Я не хотел сказать ничего дурного ни о Роберте, ни об Аиде, но это были уже люди другой, как принято говорить, формации. Новые русские. И совершенно не обязательно, чтобы новый русский был русским по национальности. Я знал татар, евреев и даже китайцев, которые были новыми русскими в гораздо большей степени, чем мой сосед Иван Данилович, сунувшийся было в начале девяностых в калашный ряд со своим товаром — он пытался наладить производство и продажу домашних пончиков, вкусных и недорогих, — и погоревший, причем так сильно, что даже головешек не осталось.

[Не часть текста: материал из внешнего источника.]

(** X6: the scattered position of every instance is more than 6 away from
    its formed position: the formed positions stay within 9 of the point
    (0, 5, 0), the scattered ones at least 15 away from it. *)
Theorem positions_far_apart (rs : nat -> R) (count : nat) :
  unitDraws rs ->
  allData (fun d => distanceTo (targetPos d) shellCentre < 9 /\
                    6 < distanceTo (chaosPos d) (targetPos d))
          (generateFrom rs count).
Proof.
  intros Hrs. apply generated_allData. intros k.
  assert (Hc : 15 <= distanceTo (chaosPos (fst (makeInstance rs k))) shellCentre).
  { rewrite makeInstance_chaosPos. cbv zeta.
    pose proof (Hrs (4 + k)%nat) as Hu.
    rewrite shell_distance by lra. lra. }
  assert (Ht : distanceTo (targetPos (fst (makeInstance rs k))) shellCentre < 9).
  { rewrite makeInstance_targetPos. cbv zeta.
    pose proof (Math_pow_unit _ (Hrs (1 + k)%nat)) as Hy.
    pose proof (Hrs (3 + k)%nat) as Hu.
    apply target_near_centre; unfold maxRadius, height; lra. }
  split; [exact Ht |].
  pose proof (distanceTo_triangle (chaosPos (fst (makeInstance rs k)))
                (targetPos (fst (makeInstance rs k))) shellCentre) as Htri.
  lra.
Qed.

Lemma positions_far_apart_witness :
  allData (fun d => distanceTo (targetPos d) shellCentre < 9 /\
                    6 < distanceTo (chaosPos d) (targetPos d))
          (generateFrom halves 3).
Proof.
  apply (positions_far_apart halves 3).
  intros j. unfold halves. lra.
Defined.

End GeneratorShape.

(** ** More on the per-frame update *)

Module UpdateExtra.
Import Three Ornaments Spec Frames ThreeFacts.

(** *** How far a single lerp may go *)

(** X7: the lerp of lines 168-169 brings the instance no farther from its
    destination as long as [delta * speed] stays in [0, 2]; for a factor
    outside that range an instance that is not yet there ends up strictly
    farther away. *)
Theorem lerp_stable_up_to_two (isFormed : bool) (delta : R)
    (d : InstanceData) (current : Vector3) :
  let dest := destination isFormed d in
  let new := lerpedPosition isFormed delta d current in
  (0 <= delta * speed d <= 2 -> distanceTo new dest <= distanceTo current dest) /\
  (delta * speed d < 0 \/ 2 < delta * speed d ->
   0 < distanceTo current dest ->
   distanceTo current dest < distanceTo new dest).
Proof.
  cbv zeta. unfold lerpedPosition. rewrite distanceTo_lerp.
  pose proof (distanceTo_nonneg current (destination isFormed d)) as Hd.
  split.
  - intros Hs.
    assert (Ha : Rabs (1 - delta * speed d) <= 1) by (apply Rabs_le; lra).
    pose proof (Rabs_pos (1 - delta * speed d)). nra.
  - intros Hs Hpos.
    assert (Ha : 1 < Rabs (1 - delta * speed d)).
    { destruct Hs as [Hs | Hs].
      - rewrite Rabs_pos_eq by lra. lra.
      - rewrite Rabs_left by lra. lra. }
    nra.
Qed.

Lemma lerp_stable_up_to_two_witness :
  distanceTo (lerpedPosition true 1.2 sampleBall origin)
             (destination true sampleBall)
  <= distanceTo origin (destination true sampleBall)
  /\ distanceTo origin (destination true sampleBall)
     < distanceTo (lerpedPosition true 2 sampleBall origin)
                  (destination true sampleBall).
Proof.
  split.
  - apply (proj1 (lerp_stable_up_to_two true 1.2 sampleBall origin)).
    cbn. lra.
  - apply (proj2 (lerp_stable_up_to_two true 2 sampleBall origin)).
    + right. cbn. lra.
    + unfold distanceTo, distanceToSquared. cbn. apply sqrt_lt_R0. lra.
Defined.

(** *** Scale *)

(** X8: the scale written for a ball or a gift is its own scale on the three
    axes; for a light it is that scale times a pulse between 0.7 and
    1.3, the same on the three axes. *)
Theorem written_scale (lookAt : Vector3 -> Vector3 -> Euler)
    (isFormed : bool) (time delta : R) (d : InstanceData) (dummy : Object3D) :
  exists pulse : R,
    objScale (updateInstance lookAt isFormed time delta d dummy)
    = setScalar (scale d * pulse) /\
    0.7 <= pulse <= 1.3 /\
    (type d = light \/ pulse = 1).
Proof.
  unfold updateInstance. cbn [objScale].
  destruct (type d) eqn:Ht.
  - exists 1. split; [unfold setScalar; f_equal; lra |].
    split; [lra | right; reflexivity].
  - exists 1. split; [unfold setScalar; f_equal; lra |].
    split; [lra | right; reflexivity].
  - exists (1 + sin (time * 5 + vy (chaosPos d)) * 0.3).
    pose proof (SIN_bound (time * 5 + vy (chaosPos d))) as Hs.
    split; [reflexivity |]. split; [lra | left; reflexivity].
Qed.

(** *** The buffer, entry by entry *)

Lemma setMatrixAt_nth_error (buf : list Object3D) :
  forall (i j : nat) (m : Object3D),
    nth_error (setMatrixAt buf i m) j
    = if Nat.eqb j i then option_map (fun _ => m) (nth_error buf j)
      else nth_error buf j.
Proof.
  induction buf as [| b buf IH]; intros i j m.
  - destruct i, j; cbn; try reflexivity; destruct (Nat.eqb j i); reflexivity.
  - destruct i as [| i], j as [| j]; cbn; try reflexivity.
    apply IH.
Qed.

Lemma getMatrixAt_nth_error (outOfRange : Object3D) (buf : list Object3D)
    (i : nat) (b : Object3D) :
  nth_error buf i = Some b -> getMatrixAt outOfRange buf i = b.
Proof. intros H. unfold getMatrixAt. apply nth_error_nth. exact H. Qed.

Section Entries.

Variable lookAt : Vector3 -> Vector3 -> Euler.
Variable outOfRange : Object3D.
Variables (isFormed : bool) (time delta : R).

Let update1 := updateInstance lookAt isFormed time delta.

Почему мне вспомнился Иван Данилович, уже лет семь лежавший на Востряковском, и почему вспомнились тетя с дядей?

Потому, подумал Терехов, что я их недавно видел, я об этом забыл, но в памяти встреча сохранилась, когда-нибудь я вспомню, как все происходило.

Нужно писать, пока есть желание.

Он провел пальцами над клавиатурой, но клавишей касаться не стал. Провел указательным пальцем правой руки по холодному стеклу экрана и оставил след — будто яркая электрически заряженная полоса пересекла экран из угла в угол, и он стер ее взглядом. Не так нужно было писать эссе, совсем не так.

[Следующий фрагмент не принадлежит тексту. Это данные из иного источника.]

(** The [arr] that [send] builds (finch.js, lines 34-40). *)
Definition send_frame (cmd : string) (msg : list JS.value) : Uint8Array :=
  let arr := U8.make 8 in
  let arr := U8.store arr 0 (charCodeAt0 cmd) in
  let '(i, arr) :=
    for_lt 0 (length msg + 1)
      (fun i arr => U8.store arr (i + 1) (array_get msg i)) arr in
  let '(_, arr) :=
    for_lt i (length arr)
      (fun i arr => U8.store arr i (JS.Num (JS.of_Z 0))) arr in
  arr.

(** ** The host: the HID device, the page's globals and the calls made *)

Definition handle := nat.

(** The calls the driver makes on its host, in program order. *)
Inductive call :=
| RequestDevice
| Open (h : handle)
| SendReport (h : handle) (reportId : Z) (data : Uint8Array)
| Close (h : handle)
| SetTimeout (ms : JS.number).

Record World := mkWorld {
  window_device : option handle;   (* window.device; None is undefined *)
  window_cmdId : JS.value;         (* window.cmdId *)
  opened : list handle;            (* the devices whose .opened is true *)
  granted : list handle;           (* what requestDevice resolves with *)
  locked : list handle;            (* the devices whose open() rejects *)
  inbox : list Uint8Array;         (* input reports still to be delivered *)
  trace : list call                (* the calls made so far *)
}.

Definition log (c : call) (w : World) : World :=
  mkWorld (window_device w) (window_cmdId w) (opened w) (granted w)
          (locked w) (inbox w) (trace w ++ [c]).

Definition set_device (d : option handle) (w : World) : World :=
  mkWorld d (window_cmdId w) (opened w) (granted w) (locked w) (inbox w)
          (trace w).

Definition set_cmdId (v : JS.value) (w : World) : World :=
  mkWorld (window_device w) v (opened w) (granted w) (locked w) (inbox w)
          (trace w).

Definition set_opened (l : list handle) (w : World) : World :=
  mkWorld (window_device w) (window_cmdId w) l (granted w) (locked w)
          (inbox w) (trace w).

Definition set_inbox (l : list Uint8Array) (w : World) : World :=
  mkWorld (window_device w) (window_cmdId w) (opened w) (granted w)
          (locked w) l (trace w).

Definition is_opened (h : handle) (w : World) : bool :=
  bool_decide (h ∈ opened w).

(** ** Promises: an awaited computation settles or stays pending *)

Inductive error :=
| TypeError                (* a property read on undefined *)
| HostError (name : string) (* a rejection raised by the HID host *)
| Thrown (what : string).    (* whatever a caller's task throws *)

Inductive outcome (A : Type) :=
| Fulfilled (a : A)
| Rejected (e : error)
| Pending.

Arguments Fulfilled {A} a.
Arguments Rejected {A} e.
Arguments Pending {A}.

Definition M (A : Type) := World -> outcome A * World.

Definition ret {A} (a : A) : M A := fun w => (Fulfilled a, w).

Definition throw {A} (e : error) : M A := fun w => (Rejected e, w).
(** * Editable-slide export: the recursive composition engine, the page
      analysis fan-out and the inpaint providers

    Shallow embedding of
    - [backend/services/export_service.py]
      ([ExportService._add_editable_elements_to_slide] and
      [ExportService.create_editable_pptx_with_recursive_analysis]), and
    - [backend/services/image_editability/inpaint_providers.py]
      ([DefaultInpaintProvider] and [GenerativeEditInpaintProvider]).

    Conventions of the embedding.
    - The composition engine is given twice.  In the engine given first,
      Python [float] coordinates and scale factors are exact rationals
      ([Q]) and [int(x)] is truncation toward zero; rounding of float
      arithmetic, NaN and the infinities have no counterpart there.  In
      the engine of [Float64] they are binary64 floats, with the rounded
      products, differences and quotients of IEEE 754 and the exceptions
      of [int()]; the statements on frames, on scaling and on the dominant
      child are about that one.
    - A Python value that may be [None] (or a missing attribute) is an
      [option]; truthiness of strings and lists is written out.
    - Calls on collaborators that can raise return a [result]: the state
      they leave behind together with either a value or the exception.
      Exceptions are the instances of Python's [Exception], the class the
      source's [except Exception] clauses name. *)

From Stdlib Require Import ZArith QArith Qround Qpower Lia Ascii String.
From Stdlib Require Import PrimFloat FloatOps SpecFloat.
From stdpp Require Import base list strings gmap.

Local Open Scope Z_scope.

(** ** Python numbers *)

Module Py.

(** [int(x)] on a float: truncation toward zero. *)
Definition int (x : Q) : Z := Z.quot (Qnum x) (Zpos (Qden x)).

(** [x > y] on floats. *)
Definition gt (x y : Q) : bool := negb (Qle_bool x y).

(** [x / y] on floats: [None] stands for [ZeroDivisionError]. *)
Definition truediv (x y : Q) : option Q :=
  if Qeq_bool y 0 then None else Some (x / y)%Q.

(** Truthiness of an optional string: [None] and [''] are falsy. *)
Definition truthy (s : option string) : bool :=
  match s with
  | Some s => negb (String.eqb s "")
  | None => false
  end.

(** The characters [str.strip()] removes, among the code points below
    128: tab, line feed, vertical tab, form feed, carriage return, the
    four separators 0x1c-0x1f and the space. *)
Definition isspace (c : ascii) : bool :=
  let n := nat_of_ascii c in
  ((9 <=? n) && (n <=? 13) || (28 <=? n) && (n <=? 32))%nat.

Fixpoint lstrip (s : string) : string :=
  match s with
  | EmptyString => EmptyString
  | String c s' => if isspace c then lstrip s' else s
  end.

Fixpoint rstrip (s : string) : string :=
  match s with
  | EmptyString => EmptyString
  | String c s' =>
      match rstrip s' with
      | EmptyString => if isspace c then EmptyString else String c EmptyString
      | t => String c t
      end
  end.

Definition strip (s : string) : string := rstrip (lstrip s).

End Py.

(** ** Exceptions and results *)

(** An exception, identified by its message. *)
Inductive exn := Exception (msg : string).

(** The result of a call that runs on a state [S]: the state it leaves,
    and the value it returns or the exception it raises. *)
Inductive result (S A : Type) :=
| Ok (a : A) (s : S)
| Raise (e : exn) (s : S).
Arguments Ok {S A} a s.
Arguments Raise {S A} e s.

Definition bind {S A B} (r : result S A) (k : A -> S -> result S B) : result S B :=
  match r with
  | Ok a s => k a s
  | Raise e s => Raise e s
  end.

(** [try: c  except Exception as e: logger...(e)]: the exception is
    logged and dropped, the state reached is kept. *)
Definition try_except {S} (r : result S unit) : result S unit :=
  match r with
  | Ok _ s => Ok tt s
  | Raise _ s => Ok tt s
  end.

Definition state_of {S A} (r : result S A) : S :=
  match r with
  | Ok _ s => s
  | Raise _ s => s
  end.

Definition raised {S A} (r : result S A) : bool :=
  match r with
  | Ok _ _ => false
  | Raise _ _ => true
  end.

(** ** Data model *)

(** Modelled from the spec: the class [BBox] of
    [services/image_editability], imported but not defined in the files at
    hand; four coordinates and the derived [area = (x1-x0)*(y1-y0)]. *)
Record BBox := mkBBox { x0 : Q; y0 : Q; x1 : Q; y1 : Q }.

Definition area (b : BBox) : Q := ((x1 b - x0 b) * (y1 b - y0 b))%Q.

(** Modelled from the spec: the class [EditableElement], with the
    attributes [_add_editable_elements_to_slide] reads.  [bbox_global] is
    [None] when the attribute is missing or falsy. *)
#[warnings="-register-all"]
Inductive EditableElement := mkElement {
  element_id : string;
  element_type : string;
  content : option string;
  bbox : BBox;
  bbox_global : option BBox;
  image_path : option string;
  inpainted_background_path : option string;
  children : list EditableElement
}.

(** Modelled from the spec: the page-level aggregate [EditableImage]. *)
Record EditableImage := mkEditableImage {
  page_image_path : string;
  clean_background : option string;
  elements : list EditableElement
}.

(** ** The builder interface *)

(** The methods of [utils.pptx_builder.PPTXBuilder] the export service
    calls, on a builder state [B].  The slide argument of the source is the
    slide added last: the service fills each slide right after it adds it. *)
Class PPTXBuilder (B : Type) := {
  setup_presentation : Z -> Z -> result B unit;
  add_blank_slide : B -> result B unit;
  add_picture : B -> string -> result B unit;
  add_text_element :
    B -> string -> list Z -> option string -> option string -> result B unit;
  add_image_element : B -> string -> list Z -> result B unit;
  add_image_placeholder : B -> list Z -> result B unit;
  save : B -> string -> result B unit;
  to_bytes : B -> result B (list Z)
}.

(** ** The composition engine *)

Section Composition.

Context {B : Type} `{PPTXBuilder B}.

(** [os.path.exists], constant while a page is composed. *)
Variable path_exists : string -> bool.

(** Lines 589-592: the frame an element is placed in. *)
Definition select_bbox (depth : nat) (elem : EditableElement) : BBox :=
  if (depth =? 0)%nat then bbox elem
  else match bbox_global elem with
       | Some g => g
       | None => bbox elem
       end.

(** Lines 595-600: [bbox_list]. *)
Definition bbox_list (b : BBox) (scale_x scale_y : Q) : list Z :=
  [ Py.int (x0 b * scale_x); Py.int (y0 b * scale_y);
    Py.int (x1 b * scale_x); Py.int (y1 b * scale_y) ].

Definition max_child_coverage_ratio : Q := 0.85.

(** Lines 694-697. *)
Definition child_bbox (child : EditableElement) : BBox :=
  match bbox_global child with
  | Some g => g
  | None => bbox child
  end.

(** Line 700: [child_area / parent_area if parent_area > 0 else 0];
    [None] is a [ZeroDivisionError]. *)
Definition coverage_ratio (child_area parent_area : Q) : option Q :=
  if Py.gt parent_area 0 then Py.truediv child_area parent_area else Some 0%Q.

(** Lines 691-705: the loop over the children, left at the first child
    whose coverage is above the threshold. *)
Fixpoint has_dominant_child (cs : list EditableElement) (parent_area : Q)
  : option bool :=
  match cs with
  | [] => Some false
  | child :: cs' =>
      match coverage_ratio (area (child_bbox child)) parent_area with
      | None => None
      | Some r =>
          if Py.gt r max_child_coverage_ratio then Some true
          else has_dominant_child cs' parent_area
      end
  end.

(** Lines 685-707: [should_use_recursive_render] for an element placed in
    frame [b]. *)
Definition should_use_recursive_render (elem : EditableElement) (b : BBox)
  : option bool :=
  match children elem with
  | [] => Some false
  | _ :: _ =>
      if Py.truthy (inpainted_background_path elem) then
        let parent_area := ((x1 b - x0 b) * (y1 b - y0 b))%Q in
        option_map negb (has_dominant_child (children elem) parent_area)
      else Some false
  end.

(** The statements of a [for] loop over elements, run in order; an
    exception leaves the loop. *)
Definition for_each (body : EditableElement -> B -> result B unit)
  : list EditableElement -> B -> result B unit :=
  fix loop (l : list EditableElement) (b : B) : result B unit :=
    match l with
    | [] => Ok tt b
    | e :: l' => bind (body e b) (fun _ => loop l')
    end.

(** Lines 670-681 and 732-743: the flattened rendering of an element. *)
Definition add_flattened (elem : EditableElement) (bl : list Z) (b : B)
  : result B unit :=
  match image_path elem with
  | Some p =>
      if negb (String.eqb p "") && path_exists p
      then try_except (add_image_element b p bl)
      else add_image_placeholder b bl
  | None => add_image_placeholder b bl
  end.

(** Lines 648-656 and 714-718: the inpainted background, added when its
    file exists. *)
Definition add_background (elem : EditableElement) (bl : list Z) (b : B)
  : result B unit :=
  match inpainted_background_path elem with
  | Some p =>
      if path_exists p then try_except (add_image_element b p bl)
      else Ok tt b
  | None => Ok tt b
  end.

(** Lines 607-621 and 625-640: a text box for non-blank content. *)
Definition add_text (elem : EditableElement) (bl : list Z)
    (text_level align : option string) (b : B) : result B unit :=
  match content elem with
  | Some c =>
      if negb (String.eqb c "") then
        let text := Py.strip c in
        if negb (String.eqb text "")
        then try_except (add_text_element b text bl text_level align)
        else Ok tt b
      else Ok tt b
  | None => Ok tt b
  end.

Терехов встал и принялся ходить по квартире, взглядом заставив экран компьютера погаснуть, чтобы заставка не мешала думать, а пройдя мимо незастланной кровати, поправил свисавшее до пола одеяло и, только оказавшись в кухне, подумал, что для этого не понадобилось никаких — даже мысленных — усилий.

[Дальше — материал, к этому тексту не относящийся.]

(** * Mercurial: SSH peer transport, command batching and command state

    A shallow embedding of
    - the argument escaping of the batching demo (tests/test-batching.py),
    - the SSH peer: side-channel forwarding, handshake, framing and
      pipe cleanup (mercurial/sshpeer.py),
    - the command state store and the registry of unfinished operations
      (mercurial/state.py),
    followed by the properties established about them.

    Byte strings (Python 2 [str]) are [string]s, i.e. sequences of 8-bit
    [ascii] characters.  File objects are records holding the bytes still
    to be read, the bytes written, a [closed] flag and the log of the
    method calls they received. *)

From Stdlib Require Import ZArith Lia List Bool Ascii String.
From Stdlib Require Import DecimalString DecimalZ.
From stdpp Require Import gmap strings list fin_maps.

Open Scope string_scope.

#[local] Arguments String.append !s1 s2 : simpl nomatch.

(* ===================================================================== *)
(** * Part I: definitions                                                 *)
(* ===================================================================== *)

(** ** Python byte-string primitives *)

Module PyStr.

Definition NL : ascii := "010"%char.
Definition CR : ascii := "013"%char.
Definition nl : string := String NL "".

(** Truth value of a byte string: non-empty. *)
Definition truthy (s : string) : bool :=
  match s with
  | "" => false
  | String _ _ => true
  end.

(** [s.startswith(p)] *)
Definition startswith (s p : string) : bool := String.prefix p s.

(** [s[n:]] *)
Fixpoint sdrop (n : nat) (s : string) : string :=
  match n, s with
  | O, _ => s
  | S _, "" => ""
  | S k, String _ r => sdrop k r
  end.

(** [s[:n]] *)
Fixpoint stake (n : nat) (s : string) : string :=
  match n, s with
  | O, _ => ""
  | S _, "" => ""
  | S k, String c r => String c (stake k r)
  end.

(** [s[:-1]] *)
Fixpoint butlast (s : string) : string :=
  match s with
  | "" => ""
  | String c r =>
      match r with
      | "" => ""
      | String _ _ => String c (butlast r)
      end
  end.

(** [''.join(l)] *)
Fixpoint join (l : list string) : string :=
  match l with
  | [] => ""
  | s :: r => s +:+ join r
  end.

(** [s.replace(old, new)] for a non-empty [old]: scan from the left; where
    [old] occurs emit [new] and resume after the occurrence ([skip] counts
    the characters of the occurrence still to be jumped over). *)
Fixpoint replace_from (old new : string) (skip : nat) (s : string) : string :=
  match s with
  | "" => ""
  | String c r =>
      match skip with
      | S k => replace_from old new k r
      | O =>
          if String.prefix old (String c r)
          then new +:+ replace_from old new (String.length old - 1) r
          else String c (replace_from old new 0 r)
      end
  end.

(** With an empty [old], Python inserts [new] before every character and
    at the end. *)
Fixpoint interleave (new s : string) : string :=
  match s with
  | "" => new
  | String c r => new +:+ String c (interleave new r)
  end.

Definition replace (old new s : string) : string :=
  match old with
  | "" => interleave new s
  | String _ _ => replace_from old new 0 s
  end.

(** [s.split(sep)] for a one-character separator. *)
Fixpoint split_char (sep : ascii) (s : string) : list string :=
  match s with
  | "" => [""]
  | String c r =>
      if Ascii.eqb c sep then "" :: split_char sep r
      else match split_char sep r with
           | h :: t => String c h :: t
           | [] => [String c ""]
           end
  end.

(** [bytes.isspace] on one character: space, \t, \n, \v, \f, \r. *)
Definition isspace (c : ascii) : bool :=
  let n := nat_of_ascii c in
  Nat.eqb n 32 || (Nat.leb 9 n && Nat.leb n 13).

(** [s.split()]: the maximal runs of non-whitespace characters. *)
Fixpoint split_ws (s : string) : list string :=
  match s with
  | "" => []
  | String c r =>
      if isspace c then split_ws r
      else match r with
           | "" => [String c ""]
           | String d _ =>
               if isspace d then String c "" :: split_ws r
               else match split_ws r with
                    | h :: t => String c h :: t
                    | [] => [String c ""]
                    end
           end
  end.

(** [s.splitlines()] on a byte string: lines end at \n, \r or \r\n; the
    terminators are dropped and no empty last line is produced. *)
Fixpoint splitlines (s : string) : list string :=
  match s with
  | "" => []
  | String c r =>
      if Ascii.eqb c NL then "" :: splitlines r
      else if Ascii.eqb c CR then
        match r with
        | "" => [""]
        | String d r' =>
            if Ascii.eqb d NL then "" :: splitlines r' else "" :: splitlines r
        end
      else match splitlines r with
           | h :: t => String c h :: t
           | [] => [String c ""]
           end
  end.

(** The first line of a buffer, newline included, and what follows it. *)
Fixpoint cutline (s : string) : string * string :=
  match s with
  | "" => ("", "")
  | String c r =>
      if Ascii.eqb c NL then (String c "", r)
      else let (l, rest) := cutline r in (String c l, rest)
  end.

(** [s.lstrip()], [s.rstrip()], [s.strip()] *)
Fixpoint lstrip (s : string) : string :=
  match s with
  | "" => ""
  | String c r => if isspace c then lstrip r else s
  end.

Fixpoint rstrip (s : string) : string :=
  match s with
  | "" => ""
  | String c r =>
      match rstrip r with
      | "" => if isspace c then "" else String c ""
      | String _ _ as r' => String c r'
      end
  end.

Definition strip (s : string) : string := rstrip (lstrip s).

(** Whether every character satisfies [P]. *)
Fixpoint all_chars (P : ascii -> bool) (s : string) : bool :=
  match s with
  | "" => true
  | String c r => P c && all_chars P r
  end.

Definition is_digit (c : ascii) : bool :=
  let n := nat_of_ascii c in Nat.leb 48 n && Nat.leb n 57.

Definition not_nl (c : ascii) : bool := negb (Ascii.eqb c NL).

(** ['%d' % z] *)
Definition fmt_d (z : Z) : string := NilEmpty.string_of_int (Z.to_int z).

(** [int(s)] on a byte string: surrounding whitespace is ignored, then an
    optional sign and at least one decimal digit are required.  [None]
    stands for [ValueError]. *)
Definition parse_digits (s : string) : option Z :=
  match s with
  | "" => None
  | String _ _ =>
      match NilEmpty.uint_of_string s with
      | Some d => Some (Z.of_uint d)
      | None => None
      end
  end.

Definition pyint (s : string) : option Z :=
  match strip s with
  | "" => None
  | String c r as t =>
      if Ascii.eqb c "-" then option_map Z.opp (parse_digits r)
      else if Ascii.eqb c "+" then parse_digits r
      else parse_digits t
  end.

End PyStr.

(** ** Batching: escaping of argument values (tests/test-batching.py) *)

Module Batching.
Import PyStr.

Definition escapearg (plain : string) : string :=
  replace "=" ":="
    (replace ";" ":;"
       (replace "," ":,"
          (replace ":" "::" plain))).

Definition unescapearg (escaped : string) : string :=
  replace "::" ":"
    (replace ":," ","
       (replace ":;" ";"
          (replace ":=" "=" escaped))).

(** The escaped form described character by character, used to reason
    about the two functions: a colon is doubled, a character of the
    special set [sp] gets a colon in front. *)
Definition enc (sp : ascii -> bool) (c : ascii) : string :=
  if Ascii.eqb c ":" then "::"
  else if sp c then String ":" (String c "")
  else String c "".

Fixpoint encode (sp : ascii -> bool) (s : string) : string :=
  match s with
  | "" => ""
  | String c r => enc sp c +:+ encode sp r
  end.

Definition no_special : ascii -> bool := fun _ => false.
Definition with_special (sp : ascii -> bool) (a : ascii) : ascii -> bool :=
  fun c => sp c || Ascii.eqb c a.

Definition sp1 := with_special no_special ",".
Definition sp2 := with_special sp1 ";".
Definition sp3 := with_special sp2 "=".

(** The separators of the batch syntax, and the characters that
    [escapearg] changes. *)
Definition is_sep (c : ascii) : bool :=
  Ascii.eqb c "," || Ascii.eqb c ";" || Ascii.eqb c "=".

Definition is_special (c : ascii) : bool := Ascii.eqb c ":" || is_sep c.

Fixpoint count_chars (P : ascii -> bool) (s : string) : nat :=
  match s with
  | "" => 0
  | String c r => (if P c then 1 else 0) + count_chars P r
  end.

(** [chr(n)]: [None] stands for the ValueError outside range(256). *)
Definition chr (n : Z) : option ascii :=
  if (0 <=? n)%Z && (n <? 256)%Z then Some (ascii_of_N (Z.to_N n)) else None.

(** [ord(c)] *)
Definition ord (c : ascii) : Z := Z.of_N (N_of_ascii c).

(** [''.join(f(c) for c in s)], failing where [f] first fails. *)
Fixpoint join_chars (f : ascii -> option ascii) (s : string) : option string :=
  match s with
  | "" => Some ""
  | String c r =>
      match f c with
      | None => None
      | Some c' =>
          match join_chars f r with
          | None => None
          | Some r' => Some (String c' r')
          end
      end
  end.

Definition mangle (s : string) : option string :=
  join_chars (fun c => chr (ord c + 1)) s.

Definition unmangle (s : string) : option string :=
  join_chars (fun c => chr (ord c - 1)) s.

End Batching.

(** ** The batch request of the batching demo (tests/test-batching.py)

    The client ([remotething._submitbatch]) writes the calls of a batch as
    [name:arg=value,arg=value;name:...] with the values escaped; the
    server ([server.batch]) splits this again, calls each method and
    answers with the escaped results joined by semicolons. *)

Module BatchWire.
Import PyStr Batching.

Inductive exn : Type := ValueError | TypeError | AttributeError.

Inductive res (A : Type) : Type :=
| Ok (a : A)
| Err (e : exn).
Arguments Ok {A} a.
Arguments Err {A} e.

(** [sep.join(l)] *)
Fixpoint join_sep (sep : string) (l : list string) : string :=
  match l with
  | [] => ""
  | s :: r =>
      match r with
      | [] => s
      | _ :: _ => s +:+ sep +:+ join_sep sep r
      end
  end.

(** [a, b = s.split(sep, 1)] for a one-character separator: the pieces
    around the first separator; [None] stands for the ValueError of the
    unpacking when there is no separator. *)
Fixpoint split_first (sep : ascii) (s : string) : option (string * string) :=
  match s with
  | "" => None
  | String c r =>
      if Ascii.eqb c sep then Some ("", r)
      else match split_first sep r with
           | Some (a, b) => Some (String c a, b)
           | None => None
           end
  end.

Приняв, наконец, решение, Терехов подошел к окну в кабинете, выходившему на шумную улицу Вавилова. Окно это было всегда закрыто и даже заклеено. Тишина в кабинете нужна была Терехову больше, чем свежий уличный воздух, и окно отделяло кабинет от мира — все видно, но ничего не потрогаешь. Как в книгах, которые он писал.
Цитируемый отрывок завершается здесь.